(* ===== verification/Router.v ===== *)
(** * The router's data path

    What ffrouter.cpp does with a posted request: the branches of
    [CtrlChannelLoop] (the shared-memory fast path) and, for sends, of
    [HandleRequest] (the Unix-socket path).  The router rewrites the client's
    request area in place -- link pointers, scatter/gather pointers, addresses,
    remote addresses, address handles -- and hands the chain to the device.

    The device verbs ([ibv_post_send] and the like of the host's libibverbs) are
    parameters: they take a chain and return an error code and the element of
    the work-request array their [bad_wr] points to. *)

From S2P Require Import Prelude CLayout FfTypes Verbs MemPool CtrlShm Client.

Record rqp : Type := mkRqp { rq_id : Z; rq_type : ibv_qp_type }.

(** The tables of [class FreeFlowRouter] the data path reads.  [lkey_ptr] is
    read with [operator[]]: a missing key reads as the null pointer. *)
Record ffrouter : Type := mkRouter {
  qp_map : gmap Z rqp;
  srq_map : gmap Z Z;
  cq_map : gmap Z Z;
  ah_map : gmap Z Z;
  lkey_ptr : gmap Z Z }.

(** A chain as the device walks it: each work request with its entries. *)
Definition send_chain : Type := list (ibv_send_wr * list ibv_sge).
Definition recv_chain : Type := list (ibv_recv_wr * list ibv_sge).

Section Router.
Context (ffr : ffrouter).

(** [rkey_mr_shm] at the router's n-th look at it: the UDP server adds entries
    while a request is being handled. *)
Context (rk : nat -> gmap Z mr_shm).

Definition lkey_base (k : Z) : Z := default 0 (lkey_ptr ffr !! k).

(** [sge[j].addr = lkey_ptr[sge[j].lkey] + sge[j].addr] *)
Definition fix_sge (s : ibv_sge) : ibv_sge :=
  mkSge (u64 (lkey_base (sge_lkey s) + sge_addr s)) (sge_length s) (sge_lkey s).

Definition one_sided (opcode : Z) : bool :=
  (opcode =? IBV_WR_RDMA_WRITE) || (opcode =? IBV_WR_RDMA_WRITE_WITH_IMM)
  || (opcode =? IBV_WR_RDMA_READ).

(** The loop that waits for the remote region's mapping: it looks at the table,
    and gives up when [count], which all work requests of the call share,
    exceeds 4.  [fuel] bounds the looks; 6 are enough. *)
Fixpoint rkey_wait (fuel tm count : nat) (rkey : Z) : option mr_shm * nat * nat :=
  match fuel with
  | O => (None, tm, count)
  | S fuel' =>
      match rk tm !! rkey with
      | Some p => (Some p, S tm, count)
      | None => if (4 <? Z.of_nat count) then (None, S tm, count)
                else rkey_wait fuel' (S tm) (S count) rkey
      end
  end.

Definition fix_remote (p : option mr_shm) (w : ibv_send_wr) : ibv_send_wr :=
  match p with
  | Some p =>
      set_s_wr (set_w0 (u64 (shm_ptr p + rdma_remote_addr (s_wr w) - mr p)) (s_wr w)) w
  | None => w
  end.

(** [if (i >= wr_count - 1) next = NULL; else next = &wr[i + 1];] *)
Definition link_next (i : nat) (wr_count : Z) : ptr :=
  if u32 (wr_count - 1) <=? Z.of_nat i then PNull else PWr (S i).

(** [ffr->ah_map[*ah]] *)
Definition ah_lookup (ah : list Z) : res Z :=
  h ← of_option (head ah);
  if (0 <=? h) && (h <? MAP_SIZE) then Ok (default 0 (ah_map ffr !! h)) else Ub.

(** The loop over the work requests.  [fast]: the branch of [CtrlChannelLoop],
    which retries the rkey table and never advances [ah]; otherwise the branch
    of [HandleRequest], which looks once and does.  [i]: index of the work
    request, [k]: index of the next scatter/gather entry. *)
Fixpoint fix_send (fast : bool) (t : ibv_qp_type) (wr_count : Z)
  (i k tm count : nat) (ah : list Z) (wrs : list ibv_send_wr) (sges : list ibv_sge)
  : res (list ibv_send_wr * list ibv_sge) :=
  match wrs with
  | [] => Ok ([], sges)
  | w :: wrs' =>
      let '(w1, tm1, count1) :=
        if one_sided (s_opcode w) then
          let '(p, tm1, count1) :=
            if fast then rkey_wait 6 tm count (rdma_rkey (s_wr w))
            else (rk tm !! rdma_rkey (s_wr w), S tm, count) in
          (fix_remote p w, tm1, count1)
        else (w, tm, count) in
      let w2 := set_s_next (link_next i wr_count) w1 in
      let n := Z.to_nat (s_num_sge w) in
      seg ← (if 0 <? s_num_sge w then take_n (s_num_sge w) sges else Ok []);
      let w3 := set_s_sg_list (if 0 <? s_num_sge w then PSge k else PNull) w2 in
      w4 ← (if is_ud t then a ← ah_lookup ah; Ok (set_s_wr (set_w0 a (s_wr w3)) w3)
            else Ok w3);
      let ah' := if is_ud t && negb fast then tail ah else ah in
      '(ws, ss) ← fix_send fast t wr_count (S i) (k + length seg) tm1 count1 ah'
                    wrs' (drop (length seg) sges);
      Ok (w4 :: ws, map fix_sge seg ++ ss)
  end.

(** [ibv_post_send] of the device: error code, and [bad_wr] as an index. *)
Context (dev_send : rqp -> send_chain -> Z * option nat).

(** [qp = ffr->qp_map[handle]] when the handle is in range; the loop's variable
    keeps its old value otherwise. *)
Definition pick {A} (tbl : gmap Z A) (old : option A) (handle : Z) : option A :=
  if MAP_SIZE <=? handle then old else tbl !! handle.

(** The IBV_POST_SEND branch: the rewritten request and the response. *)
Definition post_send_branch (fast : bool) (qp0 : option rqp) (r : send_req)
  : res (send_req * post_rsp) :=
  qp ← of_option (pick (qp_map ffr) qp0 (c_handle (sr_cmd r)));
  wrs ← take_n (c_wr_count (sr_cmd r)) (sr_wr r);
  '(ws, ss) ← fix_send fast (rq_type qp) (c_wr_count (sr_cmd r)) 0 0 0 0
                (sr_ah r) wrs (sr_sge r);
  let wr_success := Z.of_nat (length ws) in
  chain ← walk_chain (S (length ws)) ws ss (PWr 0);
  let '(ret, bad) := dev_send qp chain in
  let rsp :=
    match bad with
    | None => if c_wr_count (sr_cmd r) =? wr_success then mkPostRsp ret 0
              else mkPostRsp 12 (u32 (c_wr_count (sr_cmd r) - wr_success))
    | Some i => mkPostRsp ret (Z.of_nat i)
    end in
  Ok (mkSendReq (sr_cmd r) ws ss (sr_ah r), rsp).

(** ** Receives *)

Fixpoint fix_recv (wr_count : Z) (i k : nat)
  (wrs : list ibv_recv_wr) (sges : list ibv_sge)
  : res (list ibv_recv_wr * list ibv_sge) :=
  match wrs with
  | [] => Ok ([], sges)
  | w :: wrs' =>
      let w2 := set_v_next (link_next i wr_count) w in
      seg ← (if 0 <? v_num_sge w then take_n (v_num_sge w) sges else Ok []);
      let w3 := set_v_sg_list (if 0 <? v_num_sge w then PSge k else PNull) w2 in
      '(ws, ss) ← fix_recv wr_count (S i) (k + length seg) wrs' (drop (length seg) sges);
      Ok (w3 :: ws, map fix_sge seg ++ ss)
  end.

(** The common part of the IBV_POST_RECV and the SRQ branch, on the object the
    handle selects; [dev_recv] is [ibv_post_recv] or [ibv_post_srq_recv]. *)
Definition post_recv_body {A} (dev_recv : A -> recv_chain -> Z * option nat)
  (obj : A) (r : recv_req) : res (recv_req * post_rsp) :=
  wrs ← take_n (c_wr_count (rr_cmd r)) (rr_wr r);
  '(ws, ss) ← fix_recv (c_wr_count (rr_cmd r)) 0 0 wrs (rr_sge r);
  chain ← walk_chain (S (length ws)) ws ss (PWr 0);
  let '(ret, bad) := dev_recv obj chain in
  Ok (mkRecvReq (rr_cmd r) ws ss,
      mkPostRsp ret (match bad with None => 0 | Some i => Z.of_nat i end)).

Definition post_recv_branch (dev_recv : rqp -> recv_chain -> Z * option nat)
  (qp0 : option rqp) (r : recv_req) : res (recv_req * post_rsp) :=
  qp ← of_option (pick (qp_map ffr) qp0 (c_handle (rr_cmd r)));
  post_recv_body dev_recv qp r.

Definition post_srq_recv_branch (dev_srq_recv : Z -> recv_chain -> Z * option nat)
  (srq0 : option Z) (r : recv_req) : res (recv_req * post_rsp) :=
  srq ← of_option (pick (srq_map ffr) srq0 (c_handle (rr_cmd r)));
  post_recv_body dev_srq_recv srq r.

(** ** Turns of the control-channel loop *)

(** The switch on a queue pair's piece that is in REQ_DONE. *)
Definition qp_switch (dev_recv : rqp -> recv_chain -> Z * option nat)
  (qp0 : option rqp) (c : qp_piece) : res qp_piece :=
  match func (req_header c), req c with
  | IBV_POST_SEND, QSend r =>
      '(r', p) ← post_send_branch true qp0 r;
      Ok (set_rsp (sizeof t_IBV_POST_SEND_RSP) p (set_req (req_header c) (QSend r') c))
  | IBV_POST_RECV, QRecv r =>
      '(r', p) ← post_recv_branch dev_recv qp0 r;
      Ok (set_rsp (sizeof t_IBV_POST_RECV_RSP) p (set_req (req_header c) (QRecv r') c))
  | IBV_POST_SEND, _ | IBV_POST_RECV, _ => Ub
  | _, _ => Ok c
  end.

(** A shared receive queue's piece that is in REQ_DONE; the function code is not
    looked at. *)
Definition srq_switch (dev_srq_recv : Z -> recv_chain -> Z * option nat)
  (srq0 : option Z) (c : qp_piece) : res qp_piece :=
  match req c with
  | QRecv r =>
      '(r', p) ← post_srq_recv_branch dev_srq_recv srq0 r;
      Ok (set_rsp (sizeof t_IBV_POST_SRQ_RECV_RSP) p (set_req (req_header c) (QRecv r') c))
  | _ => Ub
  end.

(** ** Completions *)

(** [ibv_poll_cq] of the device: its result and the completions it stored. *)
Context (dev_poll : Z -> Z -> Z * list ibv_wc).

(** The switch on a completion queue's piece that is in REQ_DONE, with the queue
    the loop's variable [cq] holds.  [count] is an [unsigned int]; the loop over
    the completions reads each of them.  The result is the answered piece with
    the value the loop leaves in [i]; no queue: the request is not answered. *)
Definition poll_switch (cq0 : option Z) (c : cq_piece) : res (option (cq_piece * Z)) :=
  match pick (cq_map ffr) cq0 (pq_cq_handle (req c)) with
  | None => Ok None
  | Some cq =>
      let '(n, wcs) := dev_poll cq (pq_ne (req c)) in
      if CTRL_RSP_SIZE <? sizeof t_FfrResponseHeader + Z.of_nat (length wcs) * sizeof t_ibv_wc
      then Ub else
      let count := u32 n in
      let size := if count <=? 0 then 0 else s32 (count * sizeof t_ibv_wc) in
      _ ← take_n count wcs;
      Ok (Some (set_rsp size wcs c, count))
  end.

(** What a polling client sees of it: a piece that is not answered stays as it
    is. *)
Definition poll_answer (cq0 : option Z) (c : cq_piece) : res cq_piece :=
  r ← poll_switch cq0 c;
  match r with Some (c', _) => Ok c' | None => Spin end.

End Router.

# # # # #

# Goal of the exercise:
From the beginning of the listing above down to the line with "Record rqp : Type", every line should be restated exactly.

# Your solution:
(* ===== verification/Router.v ===== *)
(** * The router's data path

    What ffrouter.cpp does with a posted request: the branches of
    [CtrlChannelLoop] (the shared-memory fast path) and, for sends, of
    [HandleRequest] (the Unix-socket path).  The router rewrites the client's
    request area in place -- link pointers, scatter/gather pointers, addresses,
    remote addresses, address handles -- and hands the chain to the device.

    The device verbs ([ibv_post_send] and the like of the host's libibverbs) are
    parameters: they take a chain and return an error code and the element of
    the work-request array their [bad_wr] points to. *)

From S2P Require Import Prelude CLayout FfTypes Verbs MemPool CtrlShm Client.

Record rqp : Type := mkRqp { rq_id : Z; rq_type : ibv_qp_type }.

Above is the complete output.